Jan
09
1989

Hypocrisy on Terrorism

The Case of Luis Posada

No sooner was it established that Pan Am Flight 103 had been destroyed by a bomb than the American press went into its predictable ritual. Journalists peppered President Reagan and President-elect Bush with all the usual questions: How can we bring terrorists to justice? Will we retaliate against any country harboring those responsible for bombing passenger planes?

Reagan and Bush responded with the expected tough-sounding rhetoric. Reagan: "We're going to make every effort we can to find out who was guilty of this savage thing and bring them to justice." Bush pledged to "seek hard and punish firmly, decisively, those who did this, if you can ever find them."

What's wrong with this all-too-familiar script? In a word, hypocrisy.

As many in the media and in the Reagan-Bush Administration know, the United States has harbored an accused jet-bombing terrorist. Our government has done nothing to bring him to justice, nor have the media clamored for justice. And there's no doubt, Mr. Bush, about whether "you can ever find him." Folks working for the Reagan Administration, in close association with your office as vice president, hired him -- long after he was linked to a murderous jet bombing.

The terrorist's name is Luis Posada, a right-wing Cuban exile who worked for the Central Intelligence Agency for years after the Bay of Pigs invasion. Posada says the CIA trained him in the use of explosives. In October, 1976, he was the reputed mastermind behind the explosion of a civilian passenger jet that killed all 73 people on board. The Cubana Airlines DC-8 blew up soon after taking off from Barbados en route to Jamaica and Havana.

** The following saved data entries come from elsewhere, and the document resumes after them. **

(* ===== verification/Main.v ===== *)
(** * The program (src/ndppd.c)

    [main]: options, the order of the startup, the event loop with the handlers
    that drain the two sockets, and the exit.  The state of the process is the
    world of the daemon, the descriptors of io.c, the credentials and the two
    [ndL_io] pointers of iface.c and rt.c. *)
From S2P Require Import Prelude Addr World Monad Packet Route Netlink Iface Session Proxy Receive.
From S2P Require Import Daemon Text Conf Alloc LinkedList Io User Privilege.

(** ** Options *)

(** What [getopt_long] returns, with [optarg]. *)
Inductive getopt :=
  | GConfig (arg : list Z)
  | GDaemon
  | GVerbose
  | GPidfile (arg : list Z)
  | GUser (arg : list Z)
  | GSyslog
  | GNetns (arg : list Z)
  | GOther.

Definition ND_LOG_INFO : Z := 1.
Definition ND_LOG_TRACE : Z := 3.

Record options := mk_options {
  nd_opt_config_path : option (list Z);
  nd_opt_daemonize : bool;
  nd_opt_verbosity : Z;
  nd_opt_pidfile_path : option (list Z);
  nd_opt_user : option (list Z);
  nd_opt_syslog : bool;
  opt_netns : option (list Z) }.

#[export] Instance eta_options : Eta options := λ o,
  mk_options (nd_opt_config_path o) (nd_opt_daemonize o) (nd_opt_verbosity o) (nd_opt_pidfile_path o)
    (nd_opt_user o) (nd_opt_syslog o) (opt_netns o).
#[export] Instance set_config_path : Setter nd_opt_config_path := ltac:(derive_setter).
#[export] Instance set_daemonize : Setter nd_opt_daemonize := ltac:(derive_setter).
#[export] Instance set_verbosity : Setter nd_opt_verbosity := ltac:(derive_setter).
#[export] Instance set_pidfile_path : Setter nd_opt_pidfile_path := ltac:(derive_setter).
#[export] Instance set_user : Setter nd_opt_user := ltac:(derive_setter).
#[export] Instance set_syslog : Setter nd_opt_syslog := ltac:(derive_setter).
#[export] Instance set_netns : Setter opt_netns := ltac:(derive_setter).

Definition options_start : options := mk_options None false ND_LOG_INFO None None false None.

(** [nd_strdup(optarg)]: [nd_alloc] ends the process when the copy is larger than
    its largest object. *)
Definition strdup_ok (arg : list Z) : bool := Z.of_nat (length arg) + 1 <=? NDPPD_MAX_ALLOC.

(** [None]: --netns was given twice, or an argument is too long. *)
Fixpoint main_options (opts : list getopt) (o : options) : option options :=
  match opts with
  | [] => Some o
  | ch :: opts =>
      match ch with
      | GConfig arg =>
          if negb (strdup_ok arg) then None else main_options opts (o <| nd_opt_config_path := Some arg |>)
      | GDaemon => main_options opts (o <| nd_opt_daemonize := true |>)
      | GVerbose =>
          main_options opts
            (if nd_opt_verbosity o <? ND_LOG_TRACE
             then o <| nd_opt_verbosity := nd_opt_verbosity o + 1 |> else o)
      | GPidfile arg =>
          if negb (strdup_ok arg) then None else main_options opts (o <| nd_opt_pidfile_path := Some arg |>)
      | GUser arg =>
          if negb (strdup_ok arg) then None else main_options opts (o <| nd_opt_user := Some arg |>)
      | GSyslog => main_options opts (o <| nd_opt_syslog := true |>)
      | GNetns arg =>
          if bool_decide (is_Some (opt_netns o)) || negb (strdup_ok arg) then None
          else main_options opts (o <| opt_netns := Some arg |>)
      | GOther => main_options opts o
      end
  end.

(** ** The process *)

Record process := mk_process {
  pr_world : world;
  pr_io : io_state;
  pr_creds : creds;
  (** [ndL_io] of iface.c and of rt.c *)
  pr_pkt : option loc;
  pr_rt : option loc }.

#[export] Instance eta_process : Eta process := λ p,
  mk_process (pr_world p) (pr_io p) (pr_creds p) (pr_pkt p) (pr_rt p).
#[export] Instance set_pr_world : Setter pr_world := ltac:(derive_setter).
#[export] Instance set_pr_io : Setter pr_io := ltac:(derive_setter).
#[export] Instance set_pr_creds : Setter pr_creds := ltac:(derive_setter).
#[export] Instance set_pr_pkt : Setter pr_pkt := ltac:(derive_setter).
#[export] Instance set_pr_rt : Setter pr_rt := ltac:(derive_setter).

(** A computation of the daemon, run in a process. *)
Definition lift {A} (m : M A) (w : world) : res (A * world) :=
  match m w with
  | Ret a w => Done (a, w)
  | Fault f => Crash f
  end.

Definition on_world {A} (m : M A) (p : process) : res (A * process) :=
  '(a, w) ← lift m (pr_world p);
  mret (a, p <| pr_world := w |>).

(** ** The pid file and the background *)

(** [open] of the pid file in [ndL_check_pidfile]. *)
Inductive open_answer := OMissing | OError | OOpened.

(** [flock_ok] is whether the lock is obtained. *)
Definition ndL_check_pidfile (answer : open_answer) (flock_ok : bool) : bool :=
  match answer with
  | OMissing => true
  | OError => false
  | OOpened => flock_ok
  end.

(** The answers to the calls of [ndL_daemonize]; [d_open] is that of [open] for a
    path that is not NULL. *)
Inductive fork_answer := FError | FParent | FChild.

Record daemonize_answers := mk_daemonize {
  d_open : bool;
  d_flock : bool;
  d_fork : fork_answer;
  d_setsid : bool;
  d_chdir : bool }.

Inductive daemonized := DFalse | DTrue | DExit.

(** [DExit] is the parent, which calls [exit(0)]. *)
Definition ndL_daemonize (path : option (list Z)) (a : daemonize_answers) (p : process)
    : daemonized * process :=
  if negb (bool_decide (is_Some path)) || negb (d_open a) then (DFalse, p) else
  let '(fd, s) := new_fd (pr_io p) in
  if negb (d_flock a) then (DFalse, p <| pr_io := close_fd fd s |>) else
  let p := p <| pr_io := s |> in
  match d_fork a with
  | FError => (DFalse, p)
  | FParent => (DExit, p <| pr_world := (pr_world p) <| w_no_restore_flags := true |> |>)
  | FChild =>
      if negb (d_setsid a) then (DFalse, p) else
      if negb (d_chdir a) then (DFalse, p) else
      (DTrue, p <| pr_io := close_fd 2 (close_fd 1 (close_fd 0 (pr_io p))) |>)
  end.

(** [open] and [setns] *)
Definition ndL_netns (open_ok setns_ok : bool) : bool :=
  if negb open_ok then false else setns_ok.

(** ** Startup *)

Section main.
Context {BO : ByteOrder} `{CK : CredKernel}.

(** A socket of the startup: [socket], the calls of [ndL_create], and [bind]. *)
Record socket_answers := mk_socket {
  so_socket : bool;
  so_create : create_answers;
  so_filter : bool;
  so_bind : bool }.

(** What the system answers during the startup. *)
Record start_env := mk_env {
  se_time : Z;
  se_pidfile : open_answer * bool;
  se_config : option (list Z);
  se_netns : bool * bool;
  se_pkt : socket_answers;
  se_kernel : kernel;
  se_rt : socket_answers;
  se_passwd : option (list Z);
  se_group : option (list Z);
  se_daemonize : daemonize_answers }.

(** [nd_iface_startup] with its socket: [ndL_io] of iface.c. *)
Definition start_pkt (a : socket_answers) (p : process) : res (bool * process) :=
  '(io, s) ← nd_io_socket Epoll (so_socket a) (so_create a) (pr_io p);
  '(ok, p) ← on_world (nd_iface_startup (bool_decide (is_Some io)) (so_filter a) (so_bind a))
               (p <| pr_io := s |>);
  match io with
  | None => mret (ok, p <| pr_pkt := None |>)
  | Some x =>
      if (ok : bool) then s ← set_handler x PktHandler (pr_io p);
                          mret (true, p <| pr_io := s |> <| pr_pkt := Some x |>)
      else s ← nd_io_close Epoll (Some x) (pr_io p);
           mret (false, p <| pr_io := s |> <| pr_pkt := None |>)
  end.

(** [nd_rt_open] with its socket: [ndL_io] of rt.c. *)
Definition start_rt (a : socket_answers) (p : process) : res (bool * process) :=
  if bool_decide (is_Some (pr_rt p)) then mret (true, p) else
  '(io, s) ← nd_io_socket Epoll (so_socket a) (so_create a) (pr_io p);
  '(ok, p) ← on_world (nd_rt_open (bool_decide (is_Some io)) (so_bind a)) (p <| pr_io := s |>);
  match io with
  | None => mret (ok, p <| pr_rt := None |>)
  | Some x =>
      if (ok : bool) then s ← set_handler x RtHandler (pr_io p);
                          mret (true, p <| pr_io := s |> <| pr_rt := Some x |>)
      else s ← nd_io_close Epoll (Some x) (pr_io p);
           mret (false, p <| pr_io := s |> <| pr_rt := None |>)
  end.

(** How [main] goes on: it returns, the parent of the daemon exits, or the loop
    starts. *)
Inductive outcome_of_start :=
  | SReturn (code : Z) (p : process)
  | SParent (p : process)
  | SLoop (p : process).

Definition EXIT_SUCCESS : Z := 0.
Definition EXIT_FAILURE : Z := 1.

(** From the privileges to the loop. *)
Definition main_background (e : start_env) (o : options) (p : process) : res outcome_of_start :=
  let '(dropped, p) :=
    match nd_opt_user o with
    | None => (true, p)
    | Some spec =>
        let '(ok, c) := ndL_drop_privileges (se_passwd e) (se_group e) spec (pr_creds p) in
        (ok, p <| pr_creds := c |>)
    end in
  if negb dropped then mret (SReturn EXIT_FAILURE p) else
  let '(d, p) :=
    if nd_opt_daemonize o then ndL_daemonize (nd_opt_pidfile_path o) (se_daemonize e) p else (DTrue, p) in
  match d with
  | DFalse => mret (SReturn EXIT_FAILURE p)
  | DExit => mret (SParent p)
  | DTrue => '(_, p) ← on_world nd_rt_query_routes p; mret (SLoop p)
  end.

(** From the sockets on. *)
Definition main_sockets (e : start_env) (o : options) (p : process) : res outcome_of_start :=
  '(ok, p) ← start_pkt (se_pkt e) p;
  if negb ok then mret (SReturn EXIT_FAILURE p) else
  '(ok, p) ← on_world (nd_proxy_startup (se_kernel e)) p;
  if negb ok then mret (SReturn EXIT_FAILURE p) else
  '(ok, p) ← start_rt (se_rt e) p;
  if negb ok then mret (SReturn EXIT_FAILURE p) else
  main_background e o p.

Definition main_start (e : start_env) (opts : list getopt) (p : process) : res outcome_of_start :=
  match main_options opts options_start with
  | None => mret (SReturn EXIT_FAILURE p)
  | Some o =>
      let p := p <| pr_world := (pr_world p) <| nd_current_time := se_time e |> |> in
      if bool_decide (is_Some (nd_opt_pidfile_path o)) &&
         negb (ndL_check_pidfile (fst (se_pidfile e)) (snd (se_pidfile e)))
      then mret (SReturn EXIT_FAILURE p) else
      '(r, p) ← on_world (nd_conf_load (se_config e)) p;
      match r with
      | PFuel => Spin
      | PFail => mret (SReturn EXIT_FAILURE p)
      | POk _ =>
          if bool_decide (is_Some (opt_netns o)) && negb (ndL_netns (fst (se_netns e)) (snd (se_netns e)))
          then mret (SReturn EXIT_FAILURE p)
          else main_sockets e o p
      end
  end.

(** ** The handlers *)

Definition PKT_BUF : nat := 2048.
Definition RT_BUF : nat := 4096.

(** [ndL_io_handler] of iface.c; a frame comes with the kernel its handler sees
    and its interface index. *)
Fixpoint pkt_io_handler (fuel : nat) (script : list (received (kernel * Z))) (w : world) : res world :=
  match fuel with
  | O => Spin
  | S fuel =>
      match nd_io_recv PKT_BUF script with
      | (None, _) => mret w
      | (Some (K, ifindex, buf), script) =>
          if Z.of_nat (length buf) =? 0 then mret w else
          '(_, w) ← lift (ndL_handle_frame K ifindex buf) w;
          pkt_io_handler fuel script w
      end
  end.

(** [ndL_io_handler] of rt.c *)
Fixpoint rt_io_handler (fuel : nat) (script : list (received kernel)) (w : world) : res world :=
  match fuel with
  | O => Spin
  | S fuel =>
      match nd_io_recv RT_BUF script with
      | (None, _) => mret w
      | (Some (K, buf), script) =>
          '(_, w) ← lift (ndL_handle_datagram K buf) w;
          rt_io_handler fuel script w
      end
  end.

(** ** The loop *)

(** One turn of the loop, as the system sees it: whether a signal has come, the
    kernel of the timers, the answer to the wait, what the two sockets hold when
    they are read, and the time at the end. *)
Record turn := mk_turn {
  t_stop : bool;
  t_kernel : kernel;
  t_wait : answer (list (Z * Z));
  t_pkt : list (received (kernel * Z));
  t_rt : list (received kernel);
  t_now : Z }.

Definition daemon_handler (t : turn) (h : io_handler) (io : loc) (events : Z) (st : io_state * world)
    : res (io_state * world) :=
  w ← match h with
      | PktHandler => pkt_io_handler (S (length (t_pkt t))) (t_pkt t) (snd st)
      | RtHandler => rt_io_handler (S (length (t_rt t))) (t_rt t) (snd st)
      end;
  mret (fst st, w).

Inductive after_turn :=
  | TBreak (code : Z) (p : process)
  | TNext (v : loop_vars) (p : process).

(** [be] is the back end of io.c. *)
Definition main_turn (be : backend) (t : turn) (v : loop_vars) (p : process) : res after_turn :=
  if t_stop t then mret (TBreak EXIT_SUCCESS p) else
  '(v, p) ← on_world (loop_timers (t_kernel t) v) p;
  '(ok, (s, w)) ← nd_io_poll be (daemon_handler t) (t_wait t) (pr_io p, pr_world p);
  let p := p <| pr_io := s |> <| pr_world := w |> in
  if negb ok then mret (TBreak EXIT_FAILURE p) else
  mret (TNext v (p <| pr_world := w <| nd_current_time := t_now t |> |>)).

(** The loop for as long as there are turns. *)
Fixpoint main_loop (be : backend) (turns : list turn) (v : loop_vars) (p : process) : res after_turn :=
  match turns with
  | [] => mret (TNext v p)
  | t :: turns =>
      r ← main_turn be t v p;
      match r with
      | TBreak code p => mret (TBreak code p)
      | TNext v p => main_loop be turns v p
      end
  end.

(** ** The exit *)

(** [ndL_exit], with the sockets. *)
Definition main_exit (be : backend) (p : process) : res process :=
  '(_, p) ← on_world nd_iface_cleanup p;
  s ← nd_io_close be (pr_pkt p) (pr_io p);
  '(_, p) ← on_world nd_rt_cleanup (p <| pr_io := s |>);
  s ← nd_io_close be (pr_rt p) (pr_io p);
  mret (p <| pr_io := s |>).

End main.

Posada and other members of the Cuban terror group, Command of United Revolutionary Organizations, were charged in Venezuela with the crime. The two men who admitted planting the bomb identified Posada as a mastermind of the plot. Posada, however, whose trial was never completed, mysteriously escaped in 1985 from a high-security Venezuelan prison. To this day, he is wanted for terrorism.

Since the Command of United Revolutionary Organizations was led by CIA veterans, the agency learned within days of the jet bombing that Posada and his associates were involved. But the CIA, according to investigative reporter Scott Armstrong, did nothing to bring the men to justice. Bush was then director of the CIA.

After Posada escaped from jail, instead of hunting Posada down, the United States apparently found him a job. Posada was discovered two years ago in El Salvador working as a key overseer in the U.S. operation (Oliver North, William Casey & Co.) to resupply the Nicaraguan Contras. In May, 1986, a Venezuelan television reporter interviewed Posada from "somewhere in Central America." "I feel good here," Posada exclaimed, "because I am involved once again in a fight against international communism."

Posada was recruited to the Contra supply program and was supervised in El Salvador by longtime CIA operative Felix Rodriguez. During this period, Rodriguez reported regularly to Vice President Bush's office. According to reports from a Senate subcommittee and the Wall Street Journal, Posada was one of four leaders of the Command of United Revolutionary Organizations who found work in the Contra operation. This despite the fact that the command's members had been involved in bombings and assassination plots, including one in 1976 targeted at Secretary of State Henry Kissinger.

What did the United States do after major American dailies identified Posada as a Contra operative in El Salvador? Not much. He was allowed to disappear again.

Instead of clamoring at Bush for hypothetical responses to still-unidentified terrorists behind the Pan Am explosion, journalists would do better to ask Bush why the United States has protected Posada and friends.

Other questions need asking. If it's terrorism to blow up innocent civilians in the fight against "international Zionism" or "Western satanism," isn't it also terrorism to perform the same acts in the struggle against "international communism"? Or is blowing up civilians acceptable as long as the target is Cuba?

And if it's justified for the United States to retaliate militarily against a foreign country linked to the Pan Am terrorists, would Cuba have had the right to launch an air strike against Washington because of our relations with Posada and his Command of United Revolutionary Organizations?

The stories of Luis Posada and the CIA's historic links to right-wing terror groups overseas have been under-reported because much of the U.S. media is content presenting a simplistic view of the world where Americans in white hats police the globe of black hats--usually worn by Middle Eastern terrorists.

In some countries of Western Europe and Latin America--where the terrorism issue is analyzed with fewer ideological blinders--people don't automatically see us in white hats. They are as familiar with Luis Posada's U.S. links as we are with Abu Nidal and Libya.

American journalists could begin cutting through the fog by asking George Bush a simple question: If we're serious about punishing terrorists, shouldn't we start with our own?

This column appeared in the Los Angeles Times.